Rocky Mountain Slayer SXC70£2,995.00

Rocky Mountain's 2006 Slayer really did slaughter technical descents but its heavy weight and squishy stock suspension made it murder on the climbs. For 2007, the SXC drops frame fat and re-levers the shock to create a true all-rounder.

BikeRadar score4/5

Rocky Mountain's 2006 Slayer really did slaughter technical descents but its heavy weight and squishy stock suspension made it murder on the climbs. For 2007, the SXC drops frame fat and re-levers the shock to create a true all-rounder.

 

Frame

A Fox 36 TALAS fork provides a very controlled stroke

Basic layout is very similar to last year's Slayer, only the down tube is downsized and the bridge section over the shock massively simplified. Chainstays are much bigger as they now take most of the rear wheel load, with a one-piece carbon fibre seatstay assembly driving the short shock link independently.

The frame is still handmade in Canada, with neat touches like the unmasked polished metal maple leaves on the top tube, but it's built from Rocky Mountain metal, not Easton like last year.

 

Ride

It's immediately obvious that the lower weight of the frame helps liven things up but the real difference is in shock response when pedalling. While the old Slayer seemed to suck any speed out of your legs, the SXC sits rock steady even with minimal ProPedal damping. It can wallow if you're churning a big gear but otherwise there's just enough feedback for judging traction without any obvious bob or softness. While it weighs 14.3kg (31.4lb), its general eagerness and crisp response gives morale and momentum a boost.

Hit a bump and the back end just sucks it up instantly, with a rapid dive through the mid stroke that's typical of DHX Air shocks. There's none of the 'wasted travel' feel that can result, though, and its eager squat helps you flare the back end out or pop the front end up.

Rebound is a bit hard to control over successive big drops and it might get sketchy on proper Alpine runs, but again the linkage manages it really well. Despite initial worries about the 90mm stem, the handling balance of the 68 degree head and 73 degree seat angle is spot on.

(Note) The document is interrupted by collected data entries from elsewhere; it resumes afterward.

(* ===== verification/CompilerSim.v ===== *)
(** * Compiled code does what the contract means

    A simulation, by induction on the fuel of the evaluator: where an
    evaluation of an expression, statement or function gives an outcome, the
    machine runs its code to the state that outcome describes.  Variables live
    in the registers of the scope, temporaries above them. *)
From stdpp Require Import base tactics numbers list gmap strings.
From Stdlib Require Import ZArith Lia.
From S2P Require Import Prelude Isa Vm Goldilocks VmProps Compiler CompilerSem CompilerCode CompilerGen CompilerLink CompilerMachine.
Import Ast Codegen Scalar Code CodeLemmas Machine Sem CodeOk.
Open Scope Z_scope.

(** ** States that match *)
Module SimBase.
Import Field VmLemmas FieldLemmas.

Definition world_ok (w : World) : Prop := map_Forall (λ _ v, canonical v) (w_storage w).

Lemma load_canonical w s : world_ok w → canonical (load w s).
Proof.
  intros Hw. unfold load. destruct (w_storage w !! s) as [v|] eqn:Hs; [by apply (Hw s)|]. by unfold canonical.
Qed.

Lemma world_store_ok w s v : world_ok w → canonical v → world_ok (store w s v).
Proof. intros Hw Hv. by apply map_Forall_insert_2. Qed.

Lemma log_ok w v : world_ok w → world_ok (log w v).
Proof. done. Qed.

Lemma binary_canonical op a b : canonical (binary op a b).
Proof.
  assert (∀ x : bool, canonical (Vm.flag x)) by (by intros []).
  destruct op; simpl; try done; try apply canonical_mod.
  destruct (b =? 0); [done|apply canonical_mod].
Qed.

Lemma poseidon4_canonical a b : canonical (poseidon4_hash a b).
Proof. apply poseidon_canonical. Qed.

Lemma op_of_alu op a b : alu (op_of op) a b = Some (binary op a b).
Proof. by destruct op. Qed.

With the fork at 130mm, it naturally chases slipping tyres and dives into the sharpest singletrack corners. Run the full 160mm and it'll launch drops and push the flow to the limit. It put the slightly nervous character of other 6in all-mountain machines we've ridden recently to shame.

The SXC is just as good, if not better, than the 06 Slayer on descents. It can rip up the singletrack and storm the climbs with real speed too. It's not the lightest or cheapest in its class, but for sheer ride enjoyment there aren't many that'll match it - and that's what really counts.

 

Equipment

A Fox 36 TALAS fork provides a very controlled stroke with phenomenal steering authority and precision that's well worth a bit of extra weight. The three-step 100-130-160mm travel adjust is really handy for tweaking geometry too. Top quality RaceFace Deus XC and Atlas kit sorts out the cockpit, easily adjustable seatpost and crankset in a light but durable style.

SRAM X-9 gives positive shifting while Juicy Five brakes work superbly. Handbuilt wheels are a bonus too, although wider rims would be useful as the 2.25 IRCs are a bit nipped at the bottom. They still gripped predictably in all but the wettest wood conditions.